First Edition of Cosmos; Warmly Inscribed "with love and every good wish" by Carl Sagan to his In-Laws


SAGAN, Carl.

Item Number: 15097

New York: Random House, 1980.

First edition of one of the best-selling science books ever published. Octavo, original half cloth. Association copy, inscribed by Carl Sagan on the title page to his in-laws in the year of publication, “For Les and Edie, with love and every good wish. Carl Sept. 28,1980.” An excellent near fine example with small numbers on the top right of the title page, in a near fine dust jacket with a few small closed tears. Jacket design by Robert Aulicino, jacket painting by Adolph Schaller. Housed in a custom half morocco clamshell box. Association copies of this magnitude seldom enter the marketplace.
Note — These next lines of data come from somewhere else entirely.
Definition sc_bind {rel} (c : sconn rel) : Z * sconn rel :=
  let '(r, c') := sc_pop c in
  (if (0 <=? r) && (r <? 32) then r else SQLITE_NOMEM, c').

Definition sc_normal {rel} (s : sql_stmt) (c : sconn rel) : (Z * Z) * sconn rel :=
  match sql_select s (sc_cur c) with
  | Some v => ((SQLITE_ROW, v), c)
  | None =>
      match sql_apply s (sc_cur c) with
      | Some t => ((SQLITE_DONE, 0), sc_set c t (sc_saved c))
      | None => ((SQLITE_CONSTRAINT, 0), c)
      end
  end.

Definition sc_step {rel} (s : sql_stmt) (c : sconn rel) : (Z * Z) * sconn rel :=
  let '(r, c') := sc_pop c in
  if (r =? 0) || (r =? SQLITE_DONE) || (r =? SQLITE_ROW) then sc_normal s c'
  else if r <? 0 then
    match sc_saved c' with
    | Some t => ((SQLITE_FULL, 0), sc_set c' t None)
    | None => ((SQLITE_FULL, 0), c')
    end
  else ((r, 0), c').

Definition sc_run {rel} (s : sql_script) (c : sconn rel) : Z * sconn rel :=
  match s, sc_saved c with
  | BEGIN_TX, None => (SQLITE_OK, sc_set c (sc_cur c) (Some (sc_cur c)))
  | END_TX, Some _ => (SQLITE_OK, sc_set c (sc_cur c) None)
  | ROLLBACK_TX, Some t => (SQLITE_OK, sc_set c t None)
  | PRAGMA_SYNC, _ => (SQLITE_OK, c)
  | SCHEMA, s => (SQLITE_OK, sc_set c schema_tables s)
  | _, _ => (SQLITE_ERROR, c)
  end.

Definition sc_exec {rel} (s : sql_script) (c : sconn rel) : Z * sconn rel :=
  if rel then sc_run s c
  else let '(r, c') := sc_pop c in
       if r =? 0 then sc_run s c' else (r, c').

#[global] Instance sconn_engine rel : SqlEngine (sconn rel) := {|
  cur := sc_cur; saved := sc_saved;
  patience := fun c => length (sc_script c);
  sqlite3_prepare_v2 := fun _ => sc_pop;
  sqlite3_bind := sc_bind;
  sqlite3_step := sc_step;
  sqlite3_exec := sc_exec;
  sqlite3_query := fun _ c => ((SQLITE_OK, sc_rows c), c)
|}.

Lemma sc_normal_answers {rel} s (c : sconn rel) r v c' :
  sc_normal s c = ((r, v), c') ->
  (r = SQLITE_DONE /\ sql_select s (cur c) = None /\
     sql_apply s (cur c) = Some (cur c') /\ saved c' = saved c) \/
  (r = SQLITE_ROW /\ sql_select s (cur c) = Some v /\ c' = c) \/
  (r = SQLITE_CONSTRAINT /\ c' = c).
Proof.
  unfold sc_normal; simpl. repeat case_match; intros; simplify_eq; simpl; auto 10.
Qed.

Lemma sc_step_answers {rel} s (c : sconn rel) r v c' :
  sc_step s c = ((r, v), c') ->
  (r = SQLITE_DONE /\ sql_select s (cur c) = None /\
     sql_apply s (cur c) = Some (cur c') /\ saved c' = saved c) \/
  (r = SQLITE_ROW /\ sql_select s (cur c) = Some v /\
     cur c' = cur c /\ saved c' = saved c) \/
  (r <> SQLITE_DONE /\ r <> SQLITE_ROW /\ cur c' = cur c /\ saved c' = saved c /\
     (r = SQLITE_BUSY -> (patience c' < patience c)%nat)) \/
  (r = SQLITE_FULL /\ saved c = Some (cur c') /\ saved c' = None).
Proof.
  unfold sc_step, sc_pop. intros E.
  destruct (sc_script c) as [|z zs] eqn:Es; simpl in E.
  - apply sc_normal_answers in E as [?|[(?&?&->)|(->&->)]]; simpl in *; auto 10.
    right; right; left. split_and!; try done.
  - destruct (_ || _ || _) eqn:Hz.
    + apply sc_normal_answers in E as [?|[(?&?&->)|(->&->)]]; simpl in *; auto 10.
      right; right; left. split_and!; try done.
    + apply orb_false_iff in Hz as [[Hz1 Hz2]%orb_false_iff Hz3].
      apply Z.eqb_neq in Hz1, Hz2, Hz3.
      destruct (z <? 0).
      * destruct (sc_saved c) eqn:Hsv; simplify_eq; simpl; rewrite ?Hsv; auto 10.
        right; right; left. split_and!; try done.
      * simplify_eq. right; right; left. simpl. rewrite Es. split_and!; try done.
        simpl. lia.
Qed.

Lemma sc_run_fail {rel} s (c : sconn rel) r c' :
  sc_run s c = (r, c') -> r <> SQLITE_OK -> c' = c.
Proof. unfold sc_run. repeat case_match; intros; simplify_eq; done. Qed.

Lemma sc_exec_run {rel} s (c : sconn rel) r c' :
  sc_exec s c = (r, c') ->
  exists c0, cur c0 = cur c /\ saved c0 = saved c /\
    (sc_run s c0 = (r, c') \/ (r <> SQLITE_OK /\ c' = c0)).
Proof.
  unfold sc_exec. destruct rel; intros E.
  - exists c. auto.
  - exists (sc_pop c).2. split; [done|split; [done|]].
    unfold sc_pop in *. simpl in *.
    destruct (Z.eqb_spec (default 0 (head (sc_script c))) 0); [by left|].
    right. by simplify_eq.
Qed.

Ltac sc_codes :=
  unfold SQLITE_DONE, SQLITE_ROW, SQLITE_FULL, SQLITE_BUSY in *;
  intuition (first [congruence | auto]).

Ltac sc_runs E :=
  apply sc_exec_run in E as (c0 & Hc & Hs & [E|[? ?]]); simplify_eq;
  simpl in *; unfold sc_run in *; repeat case_match; simplify_eq;
  simpl in *; rewrite <- ?Hc, <- ?Hs; try done.

#[global] Instance sconn_laws rel : SqlLaws (sconn rel).
Proof.
  split.
  - intros i c r c' E. simpl in E. unfold sc_pop in E. by simplify_eq.
  - intros c r c' E. simpl in E. unfold sc_bind, sc_pop in E. by simplify_eq.
  - intros c r c' E. simpl in E. unfold sc_bind, sc_pop, SQLITE_NOMEM in E. simplify_eq.
    destruct (Z.leb_spec 0 (default 0 (head (sc_script c))));
      destruct (Z.ltb_spec (default 0 (head (sc_script c))) 32); simpl; lia.
  - intros s c v c' E. apply sc_step_answers in E; sc_codes.
  - intros s c v c' E. apply sc_step_answers in E; sc_codes.
  - intros s c r v c' E. apply sc_step_answers in E; sc_codes.
  - intros s c v c' E. apply sc_step_answers in E; sc_codes.
  - intros c c' E. sc_runs E.
  - intros c c' E. sc_runs E.
  - intros c c' E. sc_runs E.
  - intros c r c' E. sc_runs E.
  - intros c c' E. sc_runs E.
  - intros s c r c' E Hr _. apply sc_exec_run in E as (c0 & Hc & Hs & [E|[? ->]]).
    + by rewrite (sc_run_fail _ _ _ _ E Hr).
    + done.
Qed.

#[global] Instance sconn_reliable : ReliableTx (sconn true).
Proof.
  split; intros c Hc; simpl in *; unfold sc_exec, sc_run.
  - by rewrite Hc.
  - by destruct Hc as [t ->].
  - by destruct Hc as [t ->].
Qed.

(** The scripted engine with an empty script is healthy. *)

Record hconn := { h_cur : tables; h_saved : option tables; h_rows : list (list string) }.

Definition to_s (h : hconn) : sconn true :=
  {| sc_cur := h_cur h; sc_saved := h_saved h; sc_script := []; sc_rows := h_rows h |}.
(* ===== verification/Xdb.v ===== *)
(** * The TagIt index database

    imess-server-xdb.c and imess-server-xdb.h: every operation on the index
    that the server translator performs, over the SQLite interface of
    [Sqlite]. The state [ims_xdb] is [struct _ims_xdb] (its result-set
    dictionary is modelled with the IPC requests that use it). *)

From Stdlib Require Import ZArith Lia Bool Ascii String.
From stdpp Require Import base list strings.
From S2P Require Import Prelude Sqlite SqlFacts.

(** ** Data *)

Definition IMS_XDB_TYPE_NONE : Z := 0.
Definition IMS_XDB_TYPE_INTEGER : Z := 1.
Definition IMS_XDB_TYPE_REAL : Z := 2.
Definition IMS_XDB_TYPE_STRING : Z := 3.

Definition IMS_XDB_STAT_OP_ALL : Z := 0.
Definition IMS_XDB_STAT_OP_WRITE : Z := 1.
Definition IMS_XDB_STAT_OP_OWNER : Z := 2.
Definition N_IMS_XDB_STAT_OPS : Z := 3.

Definition IMS_XDB_ST_DEV : Z := 1.
Definition IMS_XDB_ST_INO : Z := 2.
Definition IMS_XDB_ST_MODE : Z := 3.
Definition IMS_XDB_ST_NLINK : Z := 4.
Definition IMS_XDB_ST_UID : Z := 5.
Definition IMS_XDB_ST_GID : Z := 6.
Definition IMS_XDB_ST_RDEV : Z := 7.
Definition IMS_XDB_ST_SIZE : Z := 8.
Definition IMS_XDB_ST_BLKSIZE : Z := 9.
Definition IMS_XDB_ST_BLOCKS : Z := 10.
Definition IMS_XDB_ST_ATIME : Z := 11.
Definition IMS_XDB_ST_MTIME : Z := 12.
Definition IMS_XDB_ST_CTIME : Z := 13.

Definition XDB_MODE_SYNC : Z := 0.
Definition XDB_MODE_ASYNC : Z := 1.

Definition EINVAL : Z := 22.

(** The fields of [struct stat] that are indexed. *)

Record stat := {
  st_dev : Z; st_ino : Z; st_mode : Z; st_nlink : Z; st_uid : Z; st_gid : Z;
  st_rdev : Z; st_size : Z; st_blksize : Z; st_blocks : Z;
  st_atime : Z; st_mtime : Z; st_ctime : Z
}.

Record ims_xdb_file := {
  xf_gfid : option string; xf_path : option string; xf_extra : option string
}.

Record ims_xdb_attr := {
  xa_gfid : option string; xa_type : Z; xa_name : option string;
  xa_ival : Z; xa_rval : Z; xa_sval : option string
}.

Record ims_xdb (conn : Type) := { xconn : conn; db_ret : Z; xmode : Z }.
Arguments xconn {conn}.
Arguments db_ret {conn}.
Arguments xmode {conn}.
Arguments Build_ims_xdb {conn}.

(** ** File names in the index *)

Definition slash : ascii := "/"%char.

(** The SQL position of the last path component: [rindex] gives a null
    pointer when there is no slash, and the difference is then meaningless. *)

Definition name_substr_pos (path : string) : option Z :=
  match rindex slash path with
  | Some i => Some (i32 (Z.of_nat i + 2))
  | None => None
  end.

Definition name_substr (path : string) : option string :=
  match rindex slash path with
  | Some i => Some (str_drop (i + 1) path)
  | None => None
  end.

Section ops.
Context {conn : Type} `{!SqlEngine conn}.

Abbreviation X A := (M (ims_xdb conn) A).

(** ** Calls into SQLite *)

Definition on_conn {A} (f : conn -> A * conn) : X A :=
  fun x => let '(a, c) := f (xconn x) in
           Some (a, {| xconn := c; db_ret := db_ret x; xmode := xmode x |}).

Definition set_db_ret (r : Z) : X unit :=
  m_modify (fun x => {| xconn := xconn x; db_ret := r; xmode := xmode x |}).

(** A bind that fails leaves its parameter null. *)

Definition bind {A} (v : option A) : X (Z * option A) :=
  r <~ on_conn sqlite3_bind;;
  m_ret (r, if r =? SQLITE_OK then v else None).

(** [do { db_ret = sqlite3_step (stmt); } while (db_ret == SQLITE_BUSY);] *)

Fixpoint step_loop (fuel : nat) (s : sql_stmt) (c : conn) : (Z * Z) * conn :=
  let '((r, v), c') := sqlite3_step s c in
  if r =? SQLITE_BUSY then
    match fuel with O => ((r, v), c') | S n => step_loop n s c' end
  else ((r, v), c').

Definition step (s : sql_stmt) : X (Z * Z) :=
  on_conn (fun c => step_loop (patience c) s c).

Definition ims_xdb_exec_simple_sql (s : sql_script) : X Z :=
  ret <~ on_conn (sqlite3_exec s);;
  if ret =? SQLITE_OK then m_ret 0
  else set_db_ret ret;;; m_ret (-1).

Definition ims_xdb_tx_begin : X Z := ims_xdb_exec_simple_sql BEGIN_TX.
Definition ims_xdb_tx_commit : X Z := ims_xdb_exec_simple_sql END_TX.
Definition ims_xdb_tx_rollback : X Z := ims_xdb_exec_simple_sql ROLLBACK_TX.

(** The end of most operations: [out: self->db_ret = db_ret; return ret;]
    (releasing the statement changes nothing that is modelled). *)

Definition out (ret dbret : Z) : X Z := set_db_ret dbret;;; m_ret ret.

(** The common tail: run the statement and report. *)

Definition finish (s : sql_stmt) : X Z :=
  rv <~ step s;;
  out (if rv.1 =? SQLITE_DONE then 0 else -1) rv.1.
Cosmos is the best-selling science book ever published in the English language. Brilliant and provocative, it traces today's knowledge and scientific methods to their historical roots, blending science and philosophy in a wholly energetic and irresistible way. "Enticing, imaginative, readable, iridescent" (The New York Times). It was also a thirteen-part television series written by Carl Sagan, Ann Druyan, and Steven Soter, with Sagan as presenter. It was executive-produced by Adrian Malone, produced by David Kennard, Geoffrey Haines-Stiles, and Gregory Andorfer, and directed by the producers, David Oyster, Richard Wells, Tom Weidlinger, and others. It covers a wide range of scientific subjects, including the origin of life and a perspective of our place in the universe. The series was first broadcast by the Public Broadcasting Service in 1980, and was the most widely watched series in the history of American public television until The Civil War. As of 2009, it was still the most widely watched PBS series in the world. It went on to win two Emmys and a Peabody Award, and has since been broadcast in more than 60 countries and seen by over 500 million people. It was followed-up by the 2014 documentary television series bearing the same name presented by astrophysicist Neil deGrasse Tyson, who, as a young high school student, was inspired by Sagan.